Your goal »
Scan the records below for the word "false". Copy each line where it appears.

Dataset excerpts
══════════

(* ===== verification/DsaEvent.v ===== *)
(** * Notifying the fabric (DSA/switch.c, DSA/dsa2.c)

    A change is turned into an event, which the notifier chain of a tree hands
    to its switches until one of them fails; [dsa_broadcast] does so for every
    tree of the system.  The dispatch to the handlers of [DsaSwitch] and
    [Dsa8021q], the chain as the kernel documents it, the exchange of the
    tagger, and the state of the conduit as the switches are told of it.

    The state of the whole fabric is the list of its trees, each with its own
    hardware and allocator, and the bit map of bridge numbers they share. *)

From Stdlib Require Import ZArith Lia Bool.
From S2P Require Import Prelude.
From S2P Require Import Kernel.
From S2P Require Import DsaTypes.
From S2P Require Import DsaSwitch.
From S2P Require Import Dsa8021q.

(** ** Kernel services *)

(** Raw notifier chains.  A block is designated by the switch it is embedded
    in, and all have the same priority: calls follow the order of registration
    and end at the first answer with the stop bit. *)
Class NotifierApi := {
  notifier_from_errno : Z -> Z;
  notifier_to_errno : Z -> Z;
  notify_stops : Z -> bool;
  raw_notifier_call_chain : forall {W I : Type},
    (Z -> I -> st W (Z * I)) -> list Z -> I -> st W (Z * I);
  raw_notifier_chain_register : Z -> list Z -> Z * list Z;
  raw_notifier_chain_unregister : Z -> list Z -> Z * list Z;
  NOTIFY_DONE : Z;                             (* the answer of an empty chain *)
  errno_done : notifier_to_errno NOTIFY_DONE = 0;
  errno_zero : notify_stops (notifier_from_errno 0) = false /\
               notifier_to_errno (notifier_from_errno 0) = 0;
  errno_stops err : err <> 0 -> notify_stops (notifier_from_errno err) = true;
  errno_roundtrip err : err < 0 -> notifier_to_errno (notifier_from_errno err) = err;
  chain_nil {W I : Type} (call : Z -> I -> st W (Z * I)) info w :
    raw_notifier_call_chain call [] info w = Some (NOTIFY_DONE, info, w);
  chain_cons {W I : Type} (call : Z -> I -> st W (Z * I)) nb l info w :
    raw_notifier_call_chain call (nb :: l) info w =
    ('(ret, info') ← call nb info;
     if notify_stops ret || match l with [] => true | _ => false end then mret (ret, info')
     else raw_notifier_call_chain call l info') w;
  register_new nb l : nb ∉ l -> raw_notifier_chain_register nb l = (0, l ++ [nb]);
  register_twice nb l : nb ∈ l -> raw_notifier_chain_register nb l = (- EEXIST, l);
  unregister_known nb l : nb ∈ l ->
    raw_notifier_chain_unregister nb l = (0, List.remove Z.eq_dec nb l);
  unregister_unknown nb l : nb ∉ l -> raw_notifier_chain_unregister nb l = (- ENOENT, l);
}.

══════════

Task output »
  errno_zero : notify_stops (notifier_from_errno 0) = false /\
     if notify_stops ret || match l with [] => true | _ => false end then mret (ret, info')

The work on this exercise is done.